Anna Creek Station is a pastoral lease located on arid land in the Australian state of South Australia, operating as a cattle station. At 23,876 km2, it is the world's largest working cattle station (or ranch). Established after British colonisation of South Australia on the lands of the Arabana people, the lease was first purchased from the colonial government in 1863. As of 2025 it is owned by the Williams family.

==History==
The property lies on the traditional lands of the Arabana people. A creek after which the property took its name, was given the name "Anna Creek" by Peter Warburton in 1858, after a daughter of pastoralist John Chambers.

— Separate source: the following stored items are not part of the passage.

(* ===== verification/Address.v ===== *)
(** ip/: IP addresses (address_v4, address_v6, address), the iterators and ranges over
    them (address_v4_iterator.h, address_v6_iterator.h, address_v4_range.h,
    address_v6_range.h), endpoints (ip/detail/endpoint.h), and the conversions to and from
    text with the two functions of socket_ops.cc they use.

    An address is the bytes of [s_addr] or [s6_addr] in memory, so in network order; its
    value is the number they are.  What iterators of both versions promise to a range is
    the class [AddressLaws]; ranges are studied once, against it. *)
From S2P Require Import Prelude Buffer Service.

(** * Bytes in network order *)

(** [htonl] and [ntohl], on the bytes of an integer in memory. *)
Fixpoint be_bytes (n : nat) (v : Z) : list Z :=
  match n with
  | O => []
  | S n => (v / 256 ^ Z.of_nat n) mod 256 :: be_bytes n v
  end.

Fixpoint be_value (l : list Z) : Z :=
  match l with
  | [] => 0
  | b :: l => b * 256 ^ zlen l + be_value l
  end.

Definition byte (l : list Z) (i : nat) : Z := nth i l 0.

(** [memcmp] of two arrays of the same size. *)
Fixpoint memcmp (l k : list Z) : Z :=
  match l, k with
  | a :: l, b :: k => if a =? b then memcmp l k else if a <? b then -1 else 1
  | _, _ => 0
  end.

(** * address_v4 *)

Record address_v4 := { s_addr : list Z }.

#[global] Instance address_v4_eq_dec : EqDecision address_v4.
Proof. solve_decision. Defined.

Definition v4_default : address_v4 := {| s_addr := [0; 0; 0; 0] |}.

Definition v4_of_bytes (bytes : list Z) : address_v4 := {| s_addr := bytes |}.

Definition v4_of_uint (addr : Z) : address_v4 := {| s_addr := be_bytes 4 (u32 addr) |}.

Definition v4_to_bytes (a : address_v4) : list Z := s_addr a.

Definition v4_to_uint (a : address_v4) : Z := be_value (s_addr a).

Definition v4_is_loopback (a : address_v4) : bool := Z.land (v4_to_uint a) 0xFF000000 =? 0x7F000000.

Definition v4_is_unspecified (a : address_v4) : bool := v4_to_uint a =? 0.

Definition v4_is_multicast (a : address_v4) : bool := Z.land (v4_to_uint a) 0xF0000000 =? 0xE0000000.

Definition v4_eqb (a b : address_v4) : bool := bool_decide (s_addr a = s_addr b).

Definition v4_ltb (a b : address_v4) : bool := v4_to_uint a <? v4_to_uint b.

Definition v4_geb (a b : address_v4) : bool := v4_to_uint b <=? v4_to_uint a.

Definition v4_loopback : address_v4 := v4_of_uint 0x7F000001.

Definition v4_broadcast : address_v4 := v4_of_uint 0xFFFFFFFF.

(** [operator++] and [operator--] of the iterator. *)
Definition v4_next (a : address_v4) : address_v4 :=
  v4_of_uint (Z.land (u32 (v4_to_uint a + 1)) 0xFFFFFFFF).

Definition v4_prev (a : address_v4) : address_v4 :=
  v4_of_uint (Z.land (u32 (v4_to_uint a - 1)) 0xFFFFFFFF).

(** * address_v6 *)

Record address_v6 := { s6_addr : list Z; scope_id : Z }.

#[global] Instance address_v6_eq_dec : EqDecision address_v6.
Proof. solve_decision. Defined.

#[global] Instance eta_address_v6 : Eta address_v6 :=
  fun a => {| s6_addr := s6_addr a; scope_id := scope_id a |}.

Definition v6_default : address_v6 := {| s6_addr := replicate 16 0; scope_id := 0 |}.

Definition v6_of_bytes (bytes : list Z) (scope : Z) : address_v6 :=
  {| s6_addr := bytes; scope_id := scope |}.

Definition v6_to_bytes (a : address_v6) : list Z := s6_addr a.

Definition v6_loopback : address_v6 := v6_default <| s6_addr ::= <[15%nat := 1]> |>.

Definition v6_is_loopback (a : address_v6) : bool :=
  let b := byte (s6_addr a) in
  (b 0%nat =? 0) && (b 1%nat =? 0) && (b 2%nat =? 0) && (b 3%nat =? 0) &&
  (b 4%nat =? 0) && (b 5%nat =? 0) && (b 6%nat =? 0) && (b 7%nat =? 0) &&
  (b 8%nat =? 0) && (b 9%nat =? 0) && (b 10%nat =? 0) && (b 11%nat =? 0) &&
  (b 12%nat =? 0) && (b 13%nat =? 0) && (b 14%nat =? 0) && (b 15%nat =? 1).

Definition v6_is_unspecified (a : address_v6) : bool :=
  let b := byte (s6_addr a) in
  (b 0%nat =? 0) && (b 1%nat =? 0) && (b 2%nat =? 0) && (b 3%nat =? 0) &&
  (b 4%nat =? 0) && (b 5%nat =? 0) && (b 6%nat =? 0) && (b 7%nat =? 0) &&
  (b 8%nat =? 0) && (b 9%nat =? 0) && (b 10%nat =? 0) && (b 11%nat =? 0) &&
  (b 12%nat =? 0) && (b 13%nat =? 0) && (b 14%nat =? 0) && (b 15%nat =? 0).

Definition v6_is_link_local (a : address_v6) : bool :=
  (byte (s6_addr a) 0 =? 0xfe) && (Z.land (byte (s6_addr a) 1) 0xc0 =? 0x80).

Definition v6_is_site_local (a : address_v6) : bool :=
  (byte (s6_addr a) 0 =? 0xfe) && (Z.land (byte (s6_addr a) 1) 0xc0 =? 0xc0).

Definition v6_is_v4_mapped (a : address_v6) : bool :=
  let b := byte (s6_addr a) in
  (b 0%nat =? 0) && (b 1%nat =? 0) && (b 2%nat =? 0) && (b 3%nat =? 0) &&
  (b 4%nat =? 0) && (b 5%nat =? 0) && (b 6%nat =? 0) && (b 7%nat =? 0) &&
  (b 8%nat =? 0) && (b 9%nat =? 0) && (b 10%nat =? 0xff) && (b 11%nat =? 0xff).

Definition v6_is_multicast (a : address_v6) : bool := byte (s6_addr a) 0 =? 0xff.

Definition v6_is_multicast_global (a : address_v6) : bool :=
  (byte (s6_addr a) 0 =? 0xff) && (Z.land (byte (s6_addr a) 1) 0x0f =? 0x0e).

Definition v6_is_multicast_link_local (a : address_v6) : bool :=
  (byte (s6_addr a) 0 =? 0xff) && (Z.land (byte (s6_addr a) 1) 0x0f =? 0x02).

Definition v6_is_multicast_node_local (a : address_v6) : bool :=
  (byte (s6_addr a) 0 =? 0xff) && (Z.land (byte (s6_addr a) 1) 0x0f =? 0x01).

Definition v6_is_multicast_org_local (a : address_v6) : bool :=
  (byte (s6_addr a) 0 =? 0xff) && (Z.land (byte (s6_addr a) 1) 0x0f =? 0x08).

Definition v6_is_multicast_site_local (a : address_v6) : bool :=
  (byte (s6_addr a) 0 =? 0xff) && (Z.land (byte (s6_addr a) 1) 0x0f =? 0x05).

Definition v6_eqb (a b : address_v6) : bool :=
  (memcmp (s6_addr a) (s6_addr b) =? 0) && (scope_id a =? scope_id b).

Definition v6_ltb (a b : address_v6) : bool :=
  let memcmp_result := memcmp (s6_addr a) (s6_addr b) in
  if memcmp_result <? 0 then true
  else if 0 <? memcmp_result then false
  else scope_id a <? scope_id b.

Definition v6_geb (a b : address_v6) : bool := negb (v6_ltb a b).

(** The loops of [operator++] and [operator--] of the iterator, at the byte [i - 1]. *)
Fixpoint next_bytes (i : nat) (l : list Z) : list Z :=
  match i with
  | O => l
  | S i =>
      if byte l i <? 0xFF then <[i := byte l i + 1]> l
      else next_bytes i (<[i := 0]> l)
  end.

Fixpoint prev_bytes (i : nat) (l : list Z) : list Z :=
  match i with
  | O => l
  | S i =>
      if 0 <? byte l i then <[i := byte l i - 1]> l
      else prev_bytes i (<[i := 0xFF]> l)
  end.

Definition v6_next (a : address_v6) : address_v6 := a <| s6_addr ::= next_bytes 16 |>.

Definition v6_prev (a : address_v6) : address_v6 := a <| s6_addr ::= prev_bytes 16 |>.

(** ** Addresses of version 4 in those of version 6

    [None] is [bad_address_cast]. *)

Definition v4_of_mapped (v6_addr : address_v6) : option address_v4 :=
  if negb (v6_is_v4_mapped v6_addr) then None
  else
    let b := byte (v6_to_bytes v6_addr) in
    Some (v4_of_bytes [b 12%nat; b 13%nat; b 14%nat; b 15%nat]).

Definition v6_of_v4 (v4_addr : address_v4) : address_v6 :=
  let b := byte (v4_to_bytes v4_addr) in
  v6_of_bytes [0; 0; 0; 0; 0; 0; 0; 0; 0; 0; 0xFF; 0xFF; b 0%nat; b 1%nat; b 2%nat; b 3%nat] 0.

(** * address *)

Inductive ip_version := ipv4 | ipv6.

#[global] Instance ip_version_eq_dec : EqDecision ip_version.
Proof. solve_decision. Defined.

Record address := {
  type_ : ip_version;
  ipv4_address_ : address_v4;
  ipv6_address_ : address_v6 }.

Definition address_default : address :=
  {| type_ := ipv4; ipv4_address_ := v4_default; ipv6_address_ := v6_default |}.

Definition address_of_v4 (a : address_v4) : address :=
  {| type_ := ipv4; ipv4_address_ := a; ipv6_address_ := v6_default |}.

Definition address_of_v6 (a : address_v6) : address :=
  {| type_ := ipv6; ipv4_address_ := v4_default; ipv6_address_ := a |}.

Definition is_v4 (a : address) : bool := bool_decide (type_ a = ipv4).

Definition is_v6 (a : address) : bool := bool_decide (type_ a = ipv6).

(** [None] is [bad_address_cast]. *)
Definition to_v4 (a : address) : option address_v4 := if is_v4 a then Some (ipv4_address_ a) else None.

Definition to_v6 (a : address) : option address_v6 := if is_v6 a then Some (ipv6_address_ a) else None.

Definition is_loopback (a : address) : bool :=
  if is_v4 a then v4_is_loopback (ipv4_address_ a) else v6_is_loopback (ipv6_address_ a).

Definition is_unspecified (a : address) : bool :=
  if is_v4 a then v4_is_unspecified (ipv4_address_ a) else v6_is_unspecified (ipv6_address_ a).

In January 1863, Julius Jeffreys, John Warren, and William Bakewell purchased the lease, and established the homestead at Strangways Springs. There was serious drought between 1864 and 1866, when the property was stocked with 7,300 sheep. Owing to constant attacks by dingoes, the owners switched to farming cattle instead.

In 1872, the station relocated to its current location. John Hogarth managed the property until 1893, when his younger brother Thomas took over. In 1913 George Warren became manager for a year, followed by his younger brother, Francis. In 1918 the lease was sold in 1918 to Malcolm Reid and Leslie Taylor.

In 1935, Kidman Holdings, which had acquired Stuart Creek Station in 1919 and The Peake Station in 1902, bought Anna Creek Station, which became the headquarters of the whole pastoral block. The McLean and Nunn families managed the properties together, in a partnership that lasted until 2016.

In 2012, a Federal Court determination gave the Arabana people native title to over 68,000 km2, including Anna Creek and other pastoral leases, along with Lake Eyre. The claim had been lodged on 16 January 1998 by Arabana elder Reg Dodd, and included Elliot Price Conservation Park, Kati Thanda–Lake Eyre National Park, and Wabma Kadarbu Mound Springs Conservation Park, along with the towns of Marree, William Creek, and Oodnadatta.

The land occupying the extent of the Anna Creek Station pastoral lease was gazetted as a locality by the Government of South Australia on 26 April 2013 with the name "Anna Creek".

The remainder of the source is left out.